Presentation on theme: "History Data Service1 Good Design for Historical source based Databases History Data Service Hamish James."— Presentation transcript:
History Data Service1 Good Design for Historical source based Databases History Data Service Hamish James
History Data Service2 Databases A database is a computerised record keeping system. A DataBase Management System (DBMS) is a computer application built around a database that provides a flexible way of storing, manipulating, and examining data. –A DBMS consists of data, hardware, software, and users A DBMS on a personal computer will provide facilities for: –inputting data, modifying, retrieving and deleting data –querying the data (SQL) –producing reports based on the data –building front-ends for users
History Data Service3 Data Models Data models are abstract definitions of structures and relationships used to organise data in a database. Data models can be characterised by how they organise the connections between different records: –flat file –hierarchical –network –relational –object orientated Most DBMSs available for personal computers are either flat file or relational.
History Data Service4 Entity Relationship Modelling A data modelling technique that transforms information into a form that meets the requirements of the relational data model. Entities are the things that the database will contain a representation of. –Entities can be anything; people, places, events, physical objects, or concepts. –All the entities with the same characteristics can be collectively called an entity type.

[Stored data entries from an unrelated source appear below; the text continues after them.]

(** ** The allocator as a state machine

    A configuration is the allocator's state with the set of pages that have
    been handed out and not yet been given back.  A page of the bitmap may also
    be locked for good; the counter must then have a page left to take off, or
    the page be locked already. *)
Inductive pfa_step : Pfa * gset Z → Pfa * gset Z → Prop :=
  | step_request p O a p' :
      mem_pageframeallocator_requestPage p = Done (a, p') →
      pfa_step (p, O) (p', {[a]} ∪ O)
  | step_free p O a p' :
      a ∈ O → mem_pageframeallocator_freePage p a = Done p' →
      pfa_step (p, O) (p', O ∖ {[a]})
  | step_lock p O a p' :
      0 <= a < 4096 * pages p → (locked p (a / 4096) = true ∨ 4096 <= mem_freeMemory p) →
      mem_pageframeallocator_lockPage p a = Done p' →
      pfa_step (p, O) (p', O).

(** [p0] is the state [init] left.  A page that was locked then stays locked. *)
Record run_inv (mm : limine_memmap_response) (p0 p : Pfa) (O : gset Z) : Prop := {
  ri_ok : pfa_ok p;
  ri_pages : total_pages mm < pages p;
  ri_oom : oomPanics p = true;
  ri_avail : ∀ j, 0 <= j < total_pages mm → locked p j = false → locked p0 j = false;
  ri_owned : ∀ a, a ∈ O → ∃ j, a = j * 4096 ∧ 0 <= j < total_pages mm ∧
    locked p j = true ∧ locked p0 j = false;
  ri_count : mem_freeMemory p <= 4096 * count_free (locked p) (Z.to_nat (total_pages mm))
}.

Lemma run_inv_init mm off region seg p :
  boot_ok mm region → init_post mm off seg p → run_inv mm p p ∅.
Proof.
  intros Hb [[I1 [I2 I3]] _ I5 _ I6 I7 _ I9 _ I11].
  destruct (total_pages_bounds mm region Hb) as (HT & HTB & HB & HP).
  split; try done; [lia|].
  rewrite I11. destruct (entry_pages_bound mm region seg Hb I1) as (B1 & B2 & B3).
  pose proof (bo_aligned _ _ Hb seg I1 I2) as (_ & Hal & _).
  assert (e_length seg / 4096 - bitmap_pages mm <=
    count_free (locked p) (Z.to_nat (total_pages mm))); [|zlia].
  apply (count_free_range _ _ (e_base seg / 4096 + bitmap_pages mm)); try zlia.
  intros j Hj. rewrite I9 by lia. rewrite (seg_page_usable mm seg) by (done || lia).
  cbn. unfold in_range. apply bool_decide_false. lia.
Qed.

(** The lowest free page is real memory: the counter only reaches four pages
    while there is a free page below the top of memory. *)
Lemma run_inv_request mm p0 p O i :
  run_inv mm p0 p O → first_free p i → 16384 <= mem_freeMemory p →
  0 <= i < total_pages mm.
Proof.
  intros [_ _ _ _ _ Hc] (Hi & Hf & Hlow) Hge.
  destruct (count_free_pos (locked p) (Z.to_nat (total_pages mm))) as (k & Hk & Hkf); [lia|].
  split; [lia|]. destruct (decide (i <= k)); [lia|]. rewrite Hlow in Hkf by lia. done.
Qed.

(** Locking a page keeps the invariant. *)
Lemma run_inv_lock mm p0 p O a p' :
  run_inv mm p0 p O → 0 <= a < 4096 * pages p → (locked p (a / 4096) = true ∨ 4096 <= mem_freeMemory p) →
  mem_pageframeallocator_lockPage p a = Done p' → run_inv mm p0 p' O.
Proof.
  intros [R1 R2 R3 R4 R5 R6] Ha Hc Hl.
  destruct (lockPage_in p a (a / 4096) R1 eq_refl ltac:(zlia)) as (q & E & [L1 [S1 S0 S2 S3 S4 S5] _ L4 L5 _]).
  assert (p' = q) as -> by congruence. pose proof (pfa_free p R1).
  split; try done; [by rewrite S1|by rewrite S4| | |].
  - intros j Hj. rewrite L4 by lia. intros [_ Hlj]%orb_false_iff. by apply R4.
  - intros b HbO. destruct (R5 b HbO) as (j & -> & Hj & Hlj & Hav). exists j. split_and!; try done; try lia.
    rewrite L4, Hlj by lia. apply orb_true_r.
  - rewrite L5. destruct (locked p (a / 4096)) eqn:El.
    + rewrite (count_free_ext (locked q) (locked p)); [done|]. intros j Hj. rewrite L4 by lia.
      case_bool_decide; subst; [by rewrite El|done].
    + destruct Hc as [?|Hc]; [done|]. rewrite to_u64_id by (znorm; lia).
      destruct (decide (a / 4096 < total_pages mm)).
      * rewrite (count_free_lock (locked p) (locked q) _ (a / 4096)) by (done || zlia). lia.
      * rewrite (count_free_ext (locked q) (locked p)); [lia|]. intros j Hj. rewrite L4 by lia.
        by rewrite bool_decide_false by lia.
Qed.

Relationships describe the way entities are connected to each other.
History Data Service5 Relationships one to one relationships connect one entity to one other entity. one to many relationships connect one entity to one or more other entities. many to many relationships connect many entities to many other entities.

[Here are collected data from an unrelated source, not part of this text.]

(* ===== verification/PageSource.v ===== *)
(** * The interface between the page frame allocator and its clients

    The paging code and, through it, the heap take page frames from the
    allocator with one call.  [PageSource] is that call with the state it
    runs on; [PageSourceLaws] is what the clients rely on.  The page frame
    allocator meets it. *)

From S2P Require Import Prelude Bitmap MemUtils PageFrameAllocator.

Class PageSource (W : Type) := {
  requestPage : W → outcome (Z * W);
  src_ok : W → Prop;
  (** the frame at this physical address is in use *)
  allocated : W → Z → Prop
}.

Class PageSourceLaws (W : Type) `{PageSource W} := {
  request_ok w a w' : src_ok w → requestPage w = Done (a, w') → src_ok w';
  request_frame w a w' :
    src_ok w → requestPage w = Done (a, w') → a mod 4096 = 0 ∧ 0 <= a < 2^52;
  request_fresh w a w' :
    src_ok w → requestPage w = Done (a, w') → ¬ allocated w a;
  request_allocated w a w' b :
    src_ok w → requestPage w = Done (a, w') → b mod 4096 = 0 → 0 <= b →
    allocated w' b ↔ b = a ∨ allocated w b;
  request_fails w :
    src_ok w → (∃ a w', requestPage w = Done (a, w')) ∨
    requestPage w = Panicked "Out of memory"
}.

#[global] Instance pfa_source : PageSource Pfa := {
  requestPage := mem_pageframeallocator_requestPage;
  src_ok := pfa_ok;
  allocated p a := locked p (a / 4096) = true
}.

#[global] Instance pfa_source_laws : PageSourceLaws Pfa.
Proof.
  split; cbn.
  - intros w a w' Hok Hr. apply requestPage_Done in Hr as (i & _ & _ & Hl & _); [|done].
    apply (lp_ok _ _ _ Hl).
  - intros w a w' Hok Hr. apply requestPage_Done in Hr as (i & -> & (Hi & _) & _); [|done].
    pose proof (pfa_size w Hok). unfold pages in Hi. zlia.
  - intros w a w' Hok Hr. apply requestPage_Done in Hr as (i & -> & (_ & Hf & _) & _); [|done].
    by rewrite Z.div_mul, Hf by lia.
  - intros w a w' b Hok Hr Hb Hb0.
    apply requestPage_Done in Hr as (i & -> & _ & Hl & _); [|done].
    rewrite (lp_locked _ _ _ Hl) by zlia. change (locked (set_idx w i)) with (locked w).
    rewrite orb_true_iff, bool_decide_eq_true. split; intros [H|H]; auto; left; zlia.
  - intros w Hok. destruct (requestPage_cases w Hok) as [[E _]|(i & p' & _ & _ & E & _)];
      [by right|left; eauto].
Qed.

History Data Service6 Data The field is the basic unit of data in a database. A field stores a single piece of information of a particular data type. Fields are combined to form records. A record matches an entity. A set of records with the same fields are collected together in a table
History Data Service7 Historical Uses for a Database To store and organise large amounts of information automatically. To provide easy access to the information contained in the original source. An environment for manipulating (changing and adjusting) the source. To search/filter/summarise complex information quickly.
History Data Service8 Historical Database Example
History Data Service9 Historical Databases Technical decisions are often the least important. Historians work with information they do not control. –incomplete, poorly structured information of varying quality. A historical source based database is a representation of the primary source, but it is not an exact replica of the primary resource. –Some information may be left out. –some extra information may be included. A historical source based database mixes elements of a primary source with elements of a secondary source.
History Data Service10 The Three Layer Model Standardisation Layer provides a foundation for analysing the data. codes and standardisation rules are applied. Source Layer an accurate digital representation of the source. defines level of detail captured. Interpretation Layer incorporates researchers knowledge and judgement. Links records and forms aggregates.
History Data Service11 Three Layer Design Examples
History Data Service12 Simple Design Hints Make sure the smallest unit of data matches the smallest unit of analysis. –If you want to look at people by last name then have separate first and last name fields, not just a name field. Dont mix data types –separate numbers and words. Document everything you, either in the database or with the database. –Data entry, data standardisation and coding, data transformations, limits of data etc. –Keep information that tracks the origin and history of the database. Add information, dont delete information.
History Data Service13 Further Information Starting Out Michael J. Hernandez, Database Design for Mere Mortals : A Hands-On Guide to Relational Database Design, Addison-Wesley, Database Central, History Data Service, The Classics Charles Harvey & Jon Press, Databases in Historical Research, Macmillan Press, C. J. Date, An Introduction to Database Systems, Addison-Wesley, 1999 (7th ed.)
History Data Service14 Source Layer Acts as the reference version of the original source. –An accurate representation of the source, including errors, omissions etc. –Contents determine the highest level of detail available about the source in the database. –Includes a reference to the non-digital original source. –Includes a unique identifier for each item. Implementation: –as long text fields containing full text transcriptions. –as blob fields containing scanned images. –as a regular database table. –as a pivoted database table.
History Data Service15 Standardisation Layer Organises the information into discrete units with fully defined contents. –Separates information in the source into separate fields according to data type and data content. –Simplifies the data by standardising and coding it. –Normalises the data. –Includes links back to the source layer. Implementation: –Possibly as addition columns in source layer tables. –Probably as separate tables with, ideally, a one-to-one relationship to records in the source layer. A series of rules that are applied to data to ensure that it conforms to the relational data model: 1remove repeating groups (first normal form). 2remove partial dependencies (second normal form). 3remove indirect dependencies (third normal form).
History Data Service16 Interpretation Layer Creates historical entities from the data and the knowledge and expertise of the historian. –Incorporates interpolations and extrapolations from the data in the standardisation layer. –Selectively includes and excludes information from the standardisation layer. –Links separate records to form entities such as individuals or households. –Many-to-many relationship with records in the standardisation layer. Many-to-many relationships are usually converted into two one-to-many relationships to remove data redundancy.